Protection des parties élevées
Les parties d'équipement élevées doivent être correctement protégées pour éviter tout risque de chute accidentelle. En aucun cas, la protection choisie ne doit constituer en elle-même une incitation à grimper. En raison du risque de chute, une attention particulière doit être portée à la conception des échelles, des escaliers et des rampes d'accès. Plus particulièrement en ce qui concerne les échelles, les échelons doivent être fixés aux deux montants et être bloqués en rotation. Les espacements entre les échelons ou entre les marches doivent être constants et ne pas présenter de risques de coincement de tête.
Matériaux et Accessibilité
Les matériaux utilisés pour la fabrication des équipements et les substances employées pour les traiter ne doivent pas être toxiques. C'est particulièrement le cas des équipements qui utilisent le bois.

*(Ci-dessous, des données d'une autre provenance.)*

(** ** Options *)

(** [_setOptionDisabled( disabled )] *)
Definition normal_disabled (n : nat) (d : disabled_tabs) : disabled_tabs :=
  match d with
  | DSome l => if (length l =? 0)%nat then DNone else if (length l =? n)%nat then DAll else d
  | _ => d
  end.
Definition is_disabled (d : disabled_tabs) (i : nat) : bool :=
  match d with DAll => true | _ => in_disabled (Z.of_nat i) d end.
Definition setOptionDisabled (d : disabled_tabs) : eff tabs_state unit :=
  upd (fun s =>
    let d := normal_disabled (length (tabs s)) d in
    s <| disabled_class := fold_left (fun c '(i, t) => put (is_disabled d i) t c)
                             (zip (seq 0 (length (tabs s))) (tabs s)) (disabled_class s) |>
      <| disabled := d |>).

(** [enable( index )] and [disable( index )], [None] for no index *)
Definition enable (i : option Z) : eff tabs_state unit :=
  s ← get;
  match disabled s with
  | DNone => mret tt
  | d =>
      setOptionDisabled
        match i, d with
        | None, _ => DNone
        | Some i, DSome l => DSome (List.filter (fun n => negb (n =? i)) l)
        | Some i, _ => DSome (List.filter (fun n => negb (n =? i)) (map Z.of_nat (seq 0 (length (tabs s)))))
        end
  end.
Definition disable (i : option Z) : eff tabs_state unit :=
  s ← get;
  match disabled s with
  | DAll => mret tt
  | d =>
      match i with
      | None => setOptionDisabled DAll
      | Some i =>
          if in_disabled i d then mret tt
          else setOptionDisabled (match d with DSome l => DSome (sort_texts (i :: l)) | _ => DSome [i] end)
      end
  end.

(** [option( "active" )], [option( "collapsible" )] and [option( "disabled" )] *)
Definition set_active (i : option Z) : eff tabs_state unit := activate i.
Definition set_collapsible (v : bool) : eff tabs_state unit :=
  upd (fun s => s <| collapsible := v |>) ;;
  s ← get;
  if negb v && bool_decide (active s = None) then activate (Some 0) else mret tt.
Definition set_disabled (d : disabled_tabs) : eff tabs_state unit :=
  upd (fun s => s <| disabled := d |>) ;; setOptionDisabled d.

(** ** The list of tabs *)

(** [_processTabs]: the tabs leave the tab order. *)
Definition processTabs : eff tabs_state unit :=
  upd (fun s => s <| tabs := children s |> <| in_order := put_all false (children s) (in_order s) |>).

(** [_refresh] *)
Definition refresh_ : eff tabs_state unit :=
  s ← get; setOptionDisabled (disabled s) ;;
  upd (fun s =>
    let others := List.filter (fun t => negb (bool_decide (Some t = active_tab s))) (tabs s) in
    let hidden := List.filter (fun p => negb (bool_decide (Some p = getPanelForTab (active_tab s)))) (panels s) in
    s <| selected := put_all false others (selected s) |> <| expanded := put_all false others (expanded s) |>
      <| in_order := put_all false others (in_order s) |>
      <| shown := put_all false hidden (shown s) |> <| unhidden := put_all false hidden (unhidden s) |>) ;;
  upd (fun s =>
    match active_tab s with
    | None => match head (tabs s) with Some t => s <| in_order := put true t (in_order s) |> | None => s end
    | Some t =>
        let s := s <| selected := put true t (selected s) |> <| expanded := put true t (expanded s) |>
                   <| in_order := put true t (in_order s) |> <| active_class := put true t (active_class s) |> in
        match panel t with
        | Some p => s <| shown := put true p (shown s) |> <| unhidden := put true p (unhidden s) |>
        | None => s
        end
    end).

(** [refresh()] *)
Definition refresh : eff tabs_state unit :=
  upd (fun s => s <| disabled := DSome (map (index_of (children s))
                       (List.filter (fun t => bool_decide (t ∈ disabled_class s)) (children s))) |>) ;;
  processTabs ;;
  s ← get;
  match active s, tabs s, active_tab s with
  | None, _, _ | _, [], _ => upd (fun s => s <| active := None |> <| active_tab := None |>)
  | Some i, _, Some t =>
      if bool_decide (t ∈ children s) then upd (fun s => s <| active := Some (index_of (tabs s) t) |>)
      else if (length (tabs s) =? match disabled s with DSome l => length l | _ => 0 end)%nat
      then upd (fun s => s <| active := None |> <| active_tab := None |>)
      else j ← await (findNextTab s (Z.max 0 (i - 1)) false); activate (Some j)
  | Some _, _, None => upd (fun s => s <| active := Some (-1) |>)
  end ;;
  refresh_.

(** ** Creation *)

(** [options.active] as it is given: null, false or an index. *)
Inductive initial := INull | IFalse | IIndex (i : Z).

(** [_initialActive]; [located] is the tab that the fragment of the address
    names, and [marked] are the tabs with the class ui-tabs-active. *)
Definition initialActive (ts : list nat) (collapse : bool) (o : initial) (located : option nat) (marked : gset nat) : option Z :=
  let given :=
    match o with
    | IFalse => None
    | IIndex i => Some i
    | INull =>
        match located with
        | Some t => Some (index_of ts t)
        | None =>
            match List.filter (fun t => bool_decide (t ∈ marked)) ts, ts with
            | t :: _, _ => Some (index_of ts t)
            | [], [] => None
            | [], _ => Some 0
            end
        end
    end in
  let a :=
    match given with
    | Some i => match eq_ ts i with
                | Some t => Some (index_of ts t)
                | None => if collapse then None else Some 0
                end
    | None => None
    end in
  match a, ts with
  | None, _ :: _ => if collapse then None else Some 0
  | _, _ => a
  end.

(** [_create] on a page whose items [marked] and panels [displayed] are in the
    markup; [options.disabled] is no array. *)
Definition create (ts : list nat) (collapse h sh : bool) (o : initial) (all : bool) (located : option nat)
    (marked : gset nat) (displayed : gset nat) : eff tabs_state unit :=
  upd (fun _ => {|
    children := ts; tabs := []; active := None; active_tab := None; collapsible := collapse;
    disabled := if all then DAll else DNone; hide := h; show := sh; running := false; anim := None; xhr := None;
    next_xhr := 0; requests := []; jobs := []; next_job := 0; activating := None; focus := None;
    disabled_class := ∅; active_class := marked; loading_class := ∅; selected := ∅; expanded := ∅; in_order := ∅;
    shown := displayed; unhidden := ∅; hung := false; log := [] |}) ;;
  processTabs ;;
  upd (fun s =>
    let a := initialActive ts collapse o located marked in
    s <| active := a |> <| active_tab := match a, ts with Some i, _ :: _ => eq_ ts i | _, _ => None end |>) ;;
  refresh_ ;;
  s ← get;
  match active_tab s, active s with Some _, Some i => load i | _, _ => mret tt end.

(** ** Events *)

(** What the keys mean; [false + 1] is 1. *)
Record key_event := { code : Z; ctrl : bool; alt : bool; meta : bool }.

(** A handler bound by [_on] does nothing while the whole widget is disabled. *)
Definition handler (h : eff tabs_state unit) : eff tabs_state unit :=
  s ← get; match disabled s with DAll => mret tt | _ => h end.

(** [_handlePageNav] *)
Definition handlePageNav (e : key_event) : eff tabs_state bool :=
  s ← get;
  let a := default 0 (active s) in
  if alt e && (code e =? 33) then i ← focusNextTab (a - 1) false; activate (Some i) ;; mret true
  else if alt e && (code e =? 34) then i ← focusNextTab (a + 1) true; activate (Some i) ;; mret true
  else mret false.

(** The index a key goes to, and in which direction from there. *)
Definition key_target (n : nat) (c i : Z) : option (Z * bool) :=
  if (c =? 39) || (c =? 40) then Some (i + 1, true)
  else if (c =? 38) || (c =? 37) then Some (i - 1, false)
  else if c =? 35 then Some (Z.of_nat n - 1, true)
  else if c =? 36 then Some (0, true)
  else None.

Definition clear_activating : eff tabs_state unit := upd (fun s => clear (activating s) s).
Definition set_selected (on : bool) (t : option nat) : eff tabs_state unit :=
  upd (fun s => match t with Some t => s <| selected := put on t (selected s) |> | None => s end).

(** [_tabKeydown]; [t] is the tab that has the focus. *)
Definition tabKeydown (t : nat) (e : key_event) : eff tabs_state unit :=
  done_ ← handlePageNav e;
  if (done_ : bool) then mret tt
  else
    s ← get;
    let i := index_of (tabs s) t in
    if code e =? 32 then clear_activating ;; activate (Some i)
    else if code e =? 13 then
      clear_activating ;; activate (if bool_decide (active s = Some i) then None else Some i)
    else
      match key_target (length (tabs s)) (code e) i with
      | None => mret tt
      | Some (j, forward) =>
          clear_activating ;;
          j ← focusNextTab j forward;
          if ctrl e || meta e then mret tt
          else
            set_selected false (Some t) ;;
            s ← get; set_selected true (eq_ (tabs s) j) ;;
            id ← delay (Activating j);
            upd (fun s => s <| activating := Some id |>)
      end.
Definition keys_from (n m : nat) (es : list entry) : Prop :=
  (n <= m)%nat /\ NoDup (keys es) /\ forall k, k ∈ keys es -> (n <= k < m)%nat.
Lemma keys_from_app n m p es es' : keys_from n m es -> keys_from m p es' -> keys_from n p (es ++ es').
Proof.
  intros (H1 & N1 & K1) (H2 & N2 & K2). unfold keys_from, keys in *. rewrite fmap_app. split_and!; [lia| |].
  - apply NoDup_app. split_and!; try done. intros k Hk Hk'. specialize (K1 k Hk). specialize (K2 k Hk'). lia.
  - intros k [Hk|Hk]%elem_of_app; [specialize (K1 k Hk)|specialize (K2 k Hk)]; lia.
Qed.
Lemma keys_from_one n l d off :
  keys_from n (S n) [{| key := n; text := l; is_item := false; is_divider := d; is_disabled := off |}].
Proof.
  split_and!; [lia|apply NoDup_singleton|]. intros k Hk. apply list_elem_of_singleton in Hk. cbn in Hk. lia.
Qed.
Lemma reverse_map_input_order_witness :
  let rows := [("A","X","1.0"); ("B","X","1.0"); ("A","B","2.0")] in
  build_reverse_graph rows !! "X" = Some [("A","1.0"); ("B","1.0")]
  ∧ build_reverse_graph rows = build_reverse_graph rows.
Proof.
  intros rows.
  destruct (reverse_map_input_order rows "X") as (H1 & _ & H3).
  split; [etransitivity; [exact H1 | vm_compute; reflexivity]
         | exact (H3 rows eq_refl)].
Defined.

(** C5.  Raw mode returns the entry of the target in the reverse map as it
    is, every fact naming the target contributing its pair, and the empty
    sequence when the map has no entry for the target. *)
Theorem raw_mode_entry (rows : list fact) (service : string) :
  main_results rows service false
  = default [] (build_reverse_graph rows !! service)
  ∧ main_results rows service false
    = as_dependent <$> facts_naming service rows
  ∧ match build_reverse_graph rows !! service with
    | Some entry => main_results rows service false = entry
    | None => main_results rows service false = []
    end.
Proof.
  split; [reflexivity|]. split; [apply main_results_raw|].
  unfold main_results. by destruct (build_reverse_graph rows !! service).
Qed.
Lemma construction_failure_gives_one_error_leaf_witness :
  let f := {| r := os_File (Toy.B "Z?broken") 0 None; filename := "x.zip"; err := None |} in
  extract Toy.codecs ":" 1 0 f 1 =
    (Done, 1, [Send 0 {| r := advance 0 (buffered f.(r)); filename := "x.zip";
                         err := Some Toy.ErrHeader |}])
  /\ content (advance 0 (buffered f.(r))) = skipn 0 (content f.(r))
  /\ (Zip = Zip -> content (advance 0 (buffered f.(r))) = content f.(r)).
Proof.
  intro f.
  apply (@construction_failure_gives_one_error_leaf Toy.codecs ":" 0 0 f 1
           (Toy.B "Z?broken") Zip Toy.ErrHeader 0).
  - reflexivity.
  - reflexivity.
  - apply (@zip_fails Toy.codecs f (Toy.B "Z?broken") 0 Toy.ErrHeader); reflexivity.
Defined.

(** ** Next and NextWithError (C6) *)

Section Pulls.

Variable K : Codecs.
Variable fuel : nat.

Lemma serving_with_queue e q q' :
  serving e q -> forallb (fun f => is_bufio f.(r)) q' = true ->
  serving (with_queue e q') q'.
Proof.
  intros (Ho & Hc & _) Hq. unfold serving, with_queue. simpl.
  rewrite Hc. simpl. auto.
Qed.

Dispositifs à grimper et à oscillation
Le dispositif à grimper est un équipement ou une partie d'équipement que les enfants s'amusent à escalader. Il peut aussi bien s'agir d'un dispositif permettant l'accès à une partie d'un équipement que d'un équipement ayant sa propre fonction ludique. Les risques de chute avec ce type d'équipements sont très importants. Aussi le sol, sous les structures à grimper, doit-il obligatoirement être amortissant. Certains équipements utilisent des cordages. Il faut être vigilant aux jonctions et aux raccordements aux dispositifs en ces points pour bloquer les cordages et empêcher les espacements de varier. Ils ne doivent ni pincer, ni coincer, ni accrocher. L'usure des cordes, qu'elles soient en fibres textiles ou qu'elles intègrent du métal, est une source de risques multiples. Les cordes et les échelles à grimper en corde doivent être fixées à leur base tout en restant souples. Pour écarter tout risque de strangulation, elles ne doivent pas permettre la réalisation de boucles. Les cages à écureuil et les structures à barreaux ne doivent pas présenter d'arêtes vives. Les parties saillantes doivent être arrondies. Les prises des panneaux à grimper, qu'elles soient en creux ou en relief doivent être aisément préhensibles et offrir un support suffisant pour les pieds. Elles doivent être fixes. Leur forme ne doit pas permettre la retenue de cordon d'anorak.
En appliquant ces principes de conception rigoureux, inspirés des exigences pour les aires de jeux, à la fabrication et à l'utilisation des équipements de travail en hauteur, il est possible d'améliorer significativement la sécurité des travailleurs et de réduire les risques d'accidents.